I’m usually quite fond of unreliable narrators; I like the ambiguity, the play of memory and invention. But to fully appreciate John Banville’s Ancient Light (Knopf, digital galley via edelweiss), I need to go back and reread 2000’s Eclipse, which first introduces readers to actor Alex Cleave. And I think I better read Shroud, which I somehow missed, and which has some overlapping characters. One of these days. Meanwhile, Banville’s silky writing pulled me through Alex’s memories of  his teenage love affair with the mother of one of his friends, but not his present life of regret and woe. Perhaps I also should have first read Joan Acocella’s review, “Doubling Down,” in the Oct. 8 issue of The New Yorker. I appear to have missed a lot.
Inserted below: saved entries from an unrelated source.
(* ===== verification/HashTable.v ===== *)
(** * The hash table (db/hashtable_template.h)

    [HashTable] maps keys to nodes that hold the newest sequence number of the
    key; [DBTransaction] validates against it.  Nodes are only ever put at the
    front of the list of their slot, by compare-and-swap.  The model has one
    step per access to shared memory; the main theorem is that every step is a
    step of an atomic map from keys to nodes, or invisible. *)

From S2P Require Import Prelude.

(** The template parameters: a hash function and a comparator. *)
Class HashKey (K : Type) := {
  hashfunc_ : K -> Z;
  compare_ : K -> K -> Z
}.

Class HashKeyLaws (K : Type) `{HashKey K} : Prop := {
  hash_range k : 0 <= hashfunc_ k < 2 ^ 64;
  compare_eq k k' : compare_ k k' = 0 <-> k = k'
}.

Record Node (K : Type) := mkNode { n_hash : Z; n_next : addr; n_key : K; n_seq : Z }.
Arguments mkNode {K}.
Arguments n_hash {K}.
Arguments n_next {K}.
Arguments n_key {K}.
Arguments n_seq {K}.

Section hashtable.
Context {K : Type} `{HashKey K}.
Abbreviation nodes := (gmap addr (Node K)).

(** The array of heads (a slot that is not in the map is empty) and the nodes. *)
Record table := mkTable { length_ : Z; elems_ : Z; list_ : gmap Z addr; ht_nodes : nodes }.

(** ** Slots *)

(** [hash & (length_ - 1)] *)
Definition slot_of (t : table) (hash : Z) : Z := Z.land hash (length_ t - 1).

Definition head (t : table) (i : Z) : result addr :=
  if (0 <=? i) && (i <? length_ t) then Ok (default NULL (list_ t !! i)) else Fault OutOfBounds.

Definition set_head (i : Z) (p : addr) (t : table) : table :=
  mkTable (length_ t) (elems_ t) (<[i := p]> (list_ t)) (ht_nodes t).

Definition set_node (a : addr) (n : Node K) (t : table) : table :=
  mkTable (length_ t) (elems_ t) (list_ t) (<[a := n]> (ht_nodes t)).

Definition deref (t : table) (p : addr) : result (Node K) :=
  if p =? NULL then Fault NullDeref else from_opt UseOfFreed (ht_nodes t !! p).

(** The loops go on at a node with another hash or key. *)
Definition other (hash : Z) (k : K) (n : Node K) : bool :=
  negb (n_hash n =? hash) || negb (compare_ (n_key n) k =? 0).

(** ** The routines that run inside of RTM regions, or alone *)

Fixpoint find_loop (fuel : nat) (t : table) (hash : Z) (k : K) (ptr : addr) : result addr :=
  match fuel with
  | O => Fault OutOfFuel
  | S fuel =>
      if ptr =? NULL then Ok ptr
      else
        n ← deref t ptr;
        if other hash k n then find_loop fuel t hash k (n_next n) else Ok ptr
  end.

Definition walk_fuel (t : table) : nat := S (size (ht_nodes t)).

Definition GetNode (t : table) (k : K) : result addr :=
  let hash := hashfunc_ k in
  ptr ← head t (slot_of t hash);
  find_loop (walk_fuel t) t hash k ptr.

Fixpoint max_loop (fuel : nat) (t : table) (hash max : Z) (ptr : addr) : result Z :=
  match fuel with
  | O => Fault OutOfFuel
  | S fuel =>
      if ptr =? NULL then Ok max
      else
        n ← deref t ptr;
        max_loop fuel t hash (if n_hash n =? hash then (if max <? n_seq n then n_seq n else max) else max) (n_next n)
  end.

(** [Some m] when it returns true and writes [m] to [*seq_ptr]. *)
Definition GetMaxWithHash (t : table) (hash : Z) : result (option Z) :=
  ptr ← head t (slot_of t hash);
  max ← max_loop (walk_fuel t) t hash 0 ptr;
  Ok (if max =? 0 then None else Some max).

Fixpoint update_loop (fuel : nat) (t : table) (hash seq : Z) (ptr : addr) : result table :=
  match fuel with
  | O => Fault OutOfFuel
  | S fuel =>
      if ptr =? NULL then Ok t
      else
        n ← deref t ptr;
        let t := if n_hash n =? hash then set_node ptr (mkNode (n_hash n) (n_next n) (n_key n) seq) t else t in
        update_loop fuel t hash seq (n_next n)
  end.

Definition UpdateWithHash (t : table) (hash seq : Z) : result table :=
  ptr ← head t (slot_of t hash);
  update_loop (walk_fuel t) t hash seq ptr.

(** [a] is the address that the arena returns for the node; [gh] and [gs] are what
    its memory held. *)
Definition NewNode (a gh gs : Z) (k : K) (t : table) : table := set_node a (mkNode gh NULL k gs) t.

(** The parameter [seq] is not used. *)
Definition InsertInRTM (a gh gs : Z) (k : K) (seq : Z) (t : table) : result (addr * table) :=
  let hash := hashfunc_ k in
  let t := NewNode a gh gs k t in
  h ← head t (slot_of t hash);
  Ok (a, set_head (slot_of t hash) a (set_node a (mkNode hash h k 0) t)).

(** ** Resize *)

(** The lengths tried; the loop ends when the length holds the elements.  At
    [2 ^ 32] the doubling wraps. *)
Fixpoint new_length_loop (fuel : nat) (len elems : Z) : result Z :=
  match fuel with
  | O => Fault OutOfFuel
  | S fuel => if len <? u32 elems then new_length_loop fuel (u32 (len * 2)) elems else Ok len
  end.

Definition initial_length : Z := 16384000.

(** Moving the nodes of one slot: [Head ptr = new_list[...]] is a copy of the head,
    so that the new list keeps its null. *)
Fixpoint move_loop (fuel : nat) (new_list : gmap Z addr) (new_length : Z) (t : table) (h : addr) : result table :=
  match fuel with
  | O => Fault OutOfFuel
  | S fuel =>
      if h =? NULL then Ok t
      else
        n ← deref t h;
        let next := n_next n in
        let hash := u32 (n_hash n) in
        let ptr := default NULL (new_list !! Z.land hash (new_length - 1)) in
        move_loop fuel new_list new_length (set_node h (mkNode (n_hash n) ptr (n_key n) (n_seq n)) t) next
  end.

Fixpoint move_slots (slots : list Z) (fuel : nat) (new_list : gmap Z addr) (new_length : Z) (t : table) : result table :=
  match slots with
  | [] => Ok t
  | i :: slots =>
      h ← head t i;
      t ← move_loop fuel new_list new_length t h;
      move_slots slots fuel new_list new_length t
  end.

Definition Resize (t : table) : result table :=
  new_length ← new_length_loop 33 initial_length (elems_ t);
  t ← move_slots (Z.of_nat <$> seq 0 (Z.to_nat (length_ t))) (walk_fuel t) ∅ new_length t;
  Ok (mkTable new_length (elems_ t) ∅ (ht_nodes t)).

Definition HashTable_ctor : result table := Resize (mkTable 0 0 ∅ ∅).

(** ** Threads *)

Inductive call :=
  | CGetNode (k : K)
  | CGetNodeWithInsert (k : K)
  | CInsert (k : K) (seq : Z)
  | CInsertInRTM (k : K) (seq : Z).

(** Where a thread is.  [PScan] has the new node of [GetNodeWithInsert]; [PDone]
    is about to return. *)
Inductive phase :=
  | Idle
  | PCalled (c : call)
  | PHead (k : K) (tmp : addr)
  | PScan (tmp : option addr) (k : K) (oldv ptr : addr)
  | PFill (k : K) (tmp oldv : addr)
  | PCas (k : K) (tmp oldv : addr)
  | PLoad (k : K) (seq : Z) (tmp : addr)
  | PPush (k : K) (seq : Z) (tmp nxt : addr)
  | PDone (r : addr).

(** What the environment provides for a step: the next call, fresh memory. *)
Record input := mkInput { in_call : call; in_addr : addr; in_gh : Z; in_gs : Z }.

(** One access of a thread to shared memory, with the private work after it. *)
Definition access (e : input) (t : table) (ph : phase) : result (table * phase) :=
  match ph with
  | Idle => Ok (t, PCalled (in_call e))
  | PCalled (CGetNode k) =>
      h ← head t (slot_of t (hashfunc_ k));
      Ok (t, PScan None k h h)
  | PCalled (CGetNodeWithInsert k) => Ok (NewNode (in_addr e) (in_gh e) (in_gs e) k t, PHead k (in_addr e))
  | PCalled (CInsert k seq) =>
      Ok (set_node (in_addr e) (mkNode (hashfunc_ k) NULL k seq) t, PLoad k seq (in_addr e))
  | PCalled (CInsertInRTM k seq) =>
      '(a, t) ← InsertInRTM (in_addr e) (in_gh e) (in_gs e) k seq t;
      Ok (t, PDone a)
  (* GetNodeWithInsert *)
  | PHead k tmp =>
      h ← head t (slot_of t (hashfunc_ k));
      Ok (t, PScan (Some tmp) k h h)
  | PScan tmp k oldv ptr =>
      if ptr =? NULL then
        Ok (t, match tmp with Some tmp => PFill k tmp oldv | None => PDone NULL end)
      else
        n ← deref t ptr;
        Ok (t, if other (hashfunc_ k) k n then PScan tmp k oldv (n_next n) else PDone ptr)
  | PFill k tmp oldv =>
      n ← deref t tmp;
      h ← head t (slot_of t (hashfunc_ k));
      Ok (set_node tmp (mkNode (hashfunc_ k) h (n_key n) 0) t, PCas k tmp oldv)
  | PCas k tmp oldv =>
      h ← head t (slot_of t (hashfunc_ k));
      Ok (if h =? oldv then (set_head (slot_of t (hashfunc_ k)) tmp t, PDone tmp) else (t, PHead k tmp))
  (* Insert *)
  | PLoad k seq tmp =>
      n ← deref t tmp;
      h ← head t (slot_of t (hashfunc_ k));
      Ok (set_node tmp (mkNode (n_hash n) h (n_key n) (n_seq n)) t, PPush k seq tmp h)
  | PPush k seq tmp nxt =>
      h ← head t (slot_of t (hashfunc_ k));
      Ok (if h =? nxt then (set_head (slot_of t (hashfunc_ k)) tmp t, PDone tmp) else (t, PLoad k seq tmp))
  | PDone _ => Ok (t, Idle)
  end.

(** A call without interference. *)
Fixpoint run_alone (fuel : nat) (e : input) (t : table) (ph : phase) : result (addr * table) :=
  match fuel with
  | O => Fault OutOfFuel
  | S fuel =>
      match ph with
      | PDone r => Ok (r, t)
      | _ => '(t, ph) ← access e t ph; run_alone fuel e t ph
      end
  end.

Definition GetNodeWithInsert (a gh gs : Z) (k : K) (t : table) : result (addr * table) :=
  run_alone (walk_fuel t + 8) (mkInput (CGetNodeWithInsert k) a gh gs) t (PCalled (CGetNodeWithInsert k)).

Record sys := mkSys { y_table : table; y_phases : list phase }.

(** A step of a thread; a transaction changes a sequence number. *)
Inductive step (s : sys) : sys -> Prop :=
  | step_thread j ph e t' ph' :
      y_phases s !! j = Some ph -> in_addr e <> NULL -> ht_nodes (y_table s) !! in_addr e = None ->
      access e (y_table s) ph = Ok (t', ph') -> step s (mkSys t' (<[j := ph']> (y_phases s)))
  | step_seq a n v :
      ht_nodes (y_table s) !! a = Some n ->
      step s (mkSys (set_node a (mkNode (n_hash n) (n_next n) (n_key n) v) (y_table s)) (y_phases s)).

Definition start (n : nat) : sys := mkSys (mkTable initial_length 0 ∅ ∅) (replicate n Idle).

Inductive reachable (n : nat) : sys -> Prop :=
  | reach_start : reachable n (start n)
  | reach_step s s' : reachable n s -> step s s' -> reachable n s'.

End hashtable.

Arguments walk_fuel {K} t : simpl never.
(* ===== verification/HashTableInv.v ===== *)
(** * Linearizability of the hash table

    The specification of [HashTable]: an atomic map from keys to nodes.  The
    invariant of the interleaved runs and the refinement mapping: every step of
    the table is a step of the map or changes nothing that the map shows. *)

From S2P Require Import Prelude HashTable.

(** ** The atomic map *)

(** A call has been made, or has taken effect and is about to return. *)
Inductive status (K : Type) :=
  | SIdle
  | SPending (c : call (K := K))
  | SDone (r : addr).
Arguments SIdle {K}.
Arguments SPending {K} c.
Arguments SDone {K} r.

Section spec.
Context {K : Type} `{EqDecision K}.

Definition fresh_for (m : K -> option addr) (p : addr) : Prop := p <> NULL /\ forall k, m k <> Some p.

(** A call takes effect. *)
Inductive effect (m : K -> option addr) : call -> addr -> (K -> option addr) -> Prop :=
  | eff_get k : effect m (CGetNode k) (default NULL (m k)) m
  | eff_hit k p : m k = Some p -> effect m (CGetNodeWithInsert k) p m
  | eff_new k p : m k = None -> fresh_for m p ->
      effect m (CGetNodeWithInsert k) p (fun k' => if decide (k' = k) then Some p else m k')
  | eff_insert k seq p : fresh_for m p ->
      effect m (CInsert k seq) p (fun k' => if decide (k' = k) then Some p else m k')
  | eff_insert_rtm k seq p : fresh_for m p ->
      effect m (CInsertInRTM k seq) p (fun k' => if decide (k' = k) then Some p else m k').

Inductive spec_step (m : K -> option addr) (sts : list (status K)) : (K -> option addr) -> list (status K) -> Prop :=
  | sp_call j c : sts !! j = Some SIdle -> spec_step m sts m (<[j := SPending c]> sts)
  | sp_effect j c r m' : sts !! j = Some (SPending c) -> effect m c r m' -> spec_step m sts m' (<[j := SDone r]> sts)
  | sp_return j r : sts !! j = Some (SDone r) -> spec_step m sts m (<[j := SIdle]> sts).

End spec.

Section refinement.
Context {K : Type} `{EqDecision K} `{HashKeyLaws K}.
Implicit Types (t : table (K := K)) (ph : phase (K := K)) (ch : Z -> list addr).

(** ** Refinement mapping *)

Definition abs t (k : K) : option addr :=
  match GetNode t k with
  | Ok p => if p =? NULL then None else Some p
  | Fault _ => None
  end.

(** A scan has taken effect when it will find the key, or only looks it up. *)
Definition stat t ph : status K :=
  match ph with
  | Idle => SIdle
  | PCalled c => SPending c
  | PHead k _ | PFill k _ _ | PCas k _ _ => SPending (CGetNodeWithInsert k)
  | PScan tmp k _ ptr =>
      match find_loop (walk_fuel t) t (hashfunc_ k) k ptr with
      | Ok p =>
          if p =? NULL then match tmp with Some _ => SPending (CGetNodeWithInsert k) | None => SDone NULL end
          else SDone p
      | Fault _ => SIdle
      end
  | PLoad k seq _ | PPush k seq _ _ => SPending (CInsert k seq)
  | PDone r => SDone r
  end.

(** ** Chains *)

Definition nxt t (x : addr) : option addr := n_next <$> ht_nodes t !! x.
(** Linking one level: the compare-and-swap succeeds. *)
Lemma set_alone s rnd lv l x i succ p : Good s lv (ISet l x i succ) -> lo_preds l !! i = Some (Some p) ->
  nxt (sl_heap s) i p = Some succ ->
  exists s' lv', rtc alone (s, rnd, ISet l x i succ) (s', rnd, if (S i <? lo_height l)%nat then IScan l x (S i) else IDone (lo_key l) true) /\
    Good s' lv' (if (S i <? lo_height l)%nat then IScan l x (S i) else IDone (lo_key l) true).
Proof using CompareOrder0.
  intros Hg Hpi Hnp. pose proof Hg as [Hl Hmax Hp Hj].
  destruct (good_set compare_ true s lv Hl Hmax l x i succ Hp) as (p' & next & h' & Hpa & Hnx & Hset & Hgd).
  pose proof Hp as (Hk & _). destruct (pred_spec compare_ true s lv Hmax l x i p Hk Hpi) as (Hpa' & Hi12 & Hop).
  rewrite Hpa in Hpa'. injection Hpa' as ->. rewrite (nxt_Next _ _ _ _ Hnp) in Hnx. injection Hnx as <-.
  assert (Hg1 : Good (set_heap h' s) lv (ICas l x i succ)).
  { eapply Good_good; [exact Hg|exact Hgd|]. destruct i; [left; eauto|by right]. }
  pose proof Hk as (_ & Hi & Hnew & _). destruct (own_link s lv Hmax l x i Hnew Hi) as (old & Hold).
  destruct (SetNext_spec (sl_heap s) x i succ old Hold) as (h'' & Hset' & Hnx' & _). rewrite Hset in Hset'. injection Hset' as <-.
  pose proof Hg1 as [Hl1 Hmax1 Hp1 _]. destruct Hp1 as (Hk1 & Hs1 & _).
  assert (Hpx : p <> x).
  { intros ->. destruct Hnew as (Hxhd & _ & Hxj). destruct (on_level_in compare_ _ _ _ _ _ Hop) as [?|Hx]; [done|]. apply Hxj in Hx. lia. }
  assert (Hr1 : nxt h' i x = Some succ) by (by rewrite Hnx', decide_True).
  assert (Hp1 : nxt h' i p = Some succ) by (rewrite Hnx', decide_False; [done|naive_solver]).
  destruct (good_cas compare_ true (set_heap h' s) lv Hl1 Hmax1 l x i p succ Hk1 Hpi Hs1 Hr1 Hp1) as (h2 & Hset2 & Hgd2).
  eexists _, _. split; [|eapply Good_good; [exact Hg1|exact Hgd2|]].
  - eapply rtc_l; [|apply rtc_once].
    + split; [done|]. cbn [access fst snd]. rewrite Hpa. unfold mbind, result_bind. rewrite (nxt_Next _ _ _ _ Hnp), Hset. done.
    + split; [done|]. cbn [access fst snd]. rewrite Hpa. unfold mbind, result_bind. cbn [set_heap sl_heap] in Hset2 |- *.
      rewrite (nxt_Next _ _ _ _ Hp1), Z.eqb_refl, Hset2. done.
  - right. intros c. by destruct (_ <? _)%nat.
Qed.

Lemma lf_scan_alone d m s rnd lv l x i p : Good s lv (IScan l x i) -> (lo_height l - i <= d)%nat ->
  lo_preds l !! i = Some (Some p) -> (rank s lv p <= m)%nat ->
  exists b, rtc alone (s, rnd, IScan l x i) b /\ finished b.
Proof using CompareOrder0.
  revert m s rnd lv l x i p. induction d as [d IHd] using lt_wf_ind. induction m as [m IHm] using lt_wf_ind.
  intros s rnd lv l x i p Hg Hd Hpi Hm. pose proof Hg as [Hl Hmax Hp Hj].
  assert (Hkey : lo_key l = k) by (destruct i; destruct Hj as [[[=] _]|[[=] _]]; done).
  destruct (scan_step compare_ true s lv Hl Hmax e rnd l x i p Hp Hpi) as (ph' & Hacc & Hp' & _ & Hn & Hst).
  assert (Hg' : Good s lv ph').
  { split; [done..|]. eapply progress_step; [exact Hj| |].
    - destruct Hst as [Hst|Hst]; [by left|by right].
    - destruct i; [left; by exists (CInsert (lo_key l))|right]. intros c Hc.
      destruct ph' as [| | | | | | |l' x' i'|l' x' i' su| |k' b| | |]; try done; cbn [scan_next] in Hn.
      + destruct Hn as (_ & _ & _ & -> & _). done.
      + destruct Hn as (_ & _ & -> & _). done. }
  assert (Hone : alone (s, rnd, IScan l x i) (s, rnd, ph')) by done.
  destruct ph' as [| | | | | | |l' x' i'|l' x' i' su| |k' b| | |]; try done; cbn [scan_next] in Hn.
  - destruct Hn as (_ & Hh & -> & -> & succ & Hsucc & xs & kn & ys & Hs & Hlast).
    destruct Hp as ((_ & Hht & _) & Hi & _). assert (Hlt : (rank s lv succ < rank s lv p)%nat).
    { apply (rank_next s lv Hl i xs succ kn ys p); [lia|done..]. }
    destruct (IHm (rank s lv succ) ltac:(lia) s rnd lv l' x i succ Hg' ltac:(lia) Hsucc ltac:(lia)) as (b & Hr & Hf).
    exists b. split; [by eapply rtc_l|done].
  - destruct Hn as (-> & -> & -> & Hnx). destruct (set_alone s rnd lv l x i su p Hg' Hpi Hnx) as (s' & lv' & Hr & Hgs).
    destruct (Nat.ltb_spec (S i) (lo_height l)) as [Hlt|Hge].
    + pose proof Hgs as [Hl' _ (_ & _ & _ & Hf) _]. destruct (Hf eq_refl (S i) ltac:(lia)) as [p' Hp'i].
      destruct (IHd (lo_height l - S i)%nat ltac:(lia) (rank s' lv' p') s' rnd lv' l x (S i) p' Hgs ltac:(lia) Hp'i ltac:(lia)) as (b & Hr' & Hfin).
      exists b. split; [|done]. eapply rtc_l; [exact Hone|]. by etrans.
    + eexists. split; [eapply rtc_l; [exact Hone|exact Hr]|]. exists lv', true. split; [exact Hgs|]. cbn. by rewrite Hkey.
  - eexists. split; [by apply rtc_once|]. exists lv, b. split; [done|]. cbn. by rewrite Hn, Hkey.
Qed.

(** From the start of the search. *)
Lemma start_alone s rnd lv l : Good s lv (IStart l) -> in_addr e <> NULL -> sl_heap s !! in_addr e = None ->
  exists b, rtc alone (s, rnd, IStart l) b /\ finished b.
Proof using CompareOrder0.
  intros Hg Ha Hf. assert (Hone : alone (s, rnd, IStart l) (s, rnd, IFind l (max_height_ s - 1) (head_ s))) by done.
  destruct (pending_step s rnd lv (IStart l) _ _ _ Hg ltac:(eauto) Ha Hf (proj2 Hone)) as (lv1 & Hg1).
  destruct (find_alone _ s rnd lv1 l _ _ Hg1 (le_n _)) as (ph' & Hr & Hg2 & [[b ->]|[l' ->]]).
  - eexists. split; [by eapply rtc_l|]. by exists lv1, b.
  - pose (s1 := set_heap (<[in_addr e := NewNode (lo_key l') (lo_height l') (in_junk e)]> (sl_heap s)) s).
    assert (Hnew : alone (s, rnd, INew l') (s1, rnd, IScan l' (in_addr e) 0)) by done.
    destruct (pending_step s rnd lv1 (INew l') _ _ _ Hg2 ltac:(eauto) Ha Hf (proj2 Hnew)) as (lv2 & Hg3).
    pose proof Hg3 as [_ _ ((_ & Hh & _) & _ & _ & Hfl) _]. destruct (Hfl eq_refl 0%nat ltac:(lia)) as [p Hp].
    destruct (lf_scan_alone _ _ s1 rnd lv2 l' (in_addr e) 0 p Hg3 (le_n _) Hp (le_n _)) as (b & Hr' & Hfin).
    exists b. split; [|done]. eapply rtc_l; [exact Hone|]. etrans; [exact Hr|]. by eapply rtc_l.
Qed.

End alone.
I expect I’ll try again, one of these days…

The three novels in Pat Barker’s Regeneration trilogy are among my favorites about World War I, bringing together imagined characters with historical ones, including famous poets and doctors. She used the same strategy in Life Class with artists and teachers, and now again in Toby’s Room (Knopf, digital galley via edelweiss), a sort of prequel-sequel. But I was put off by the too-closeness of young artist Elinor Brooke’s relationship with her brother Toby, who goes off to war and is listed as missing, presumed dead. Determined to know Toby’s fate, Elinor turns to fellow Slade students, Kit and Paul, who were both wounded on the battlefield. Kit’s grievous facial injuries tie into the true story of artists helping surgeons develop prosthetics. I get what Barker is trying to do — war disfigures all, inside and out — but I just didn’t care for the story.

I know I’m going to finish Mark Helprin’s big, bold In Sunlight and in Shadow (Houghton Mifflin, digital galley via NetGalley), because I was two-thirds through its 700 pages (in teeney galley type) before I was distracted by a couple of fast-paced crime novels. Set in post-World War II New York City with flashbacks to the war, the story centers on veteran Harry Copeland who falls in love at first sight of lovely Catherine Hale on the Staten Island ferry. His affections are returned, but repercussions ensue big-time when Catherine jilts her wealthy fiance. As in Winter’s Tale and A Soldier of the Great War, Helprin writes with lavish lyricism, burnished with nostalgia. I’m going to be upset if it doesn’t have a happy ending.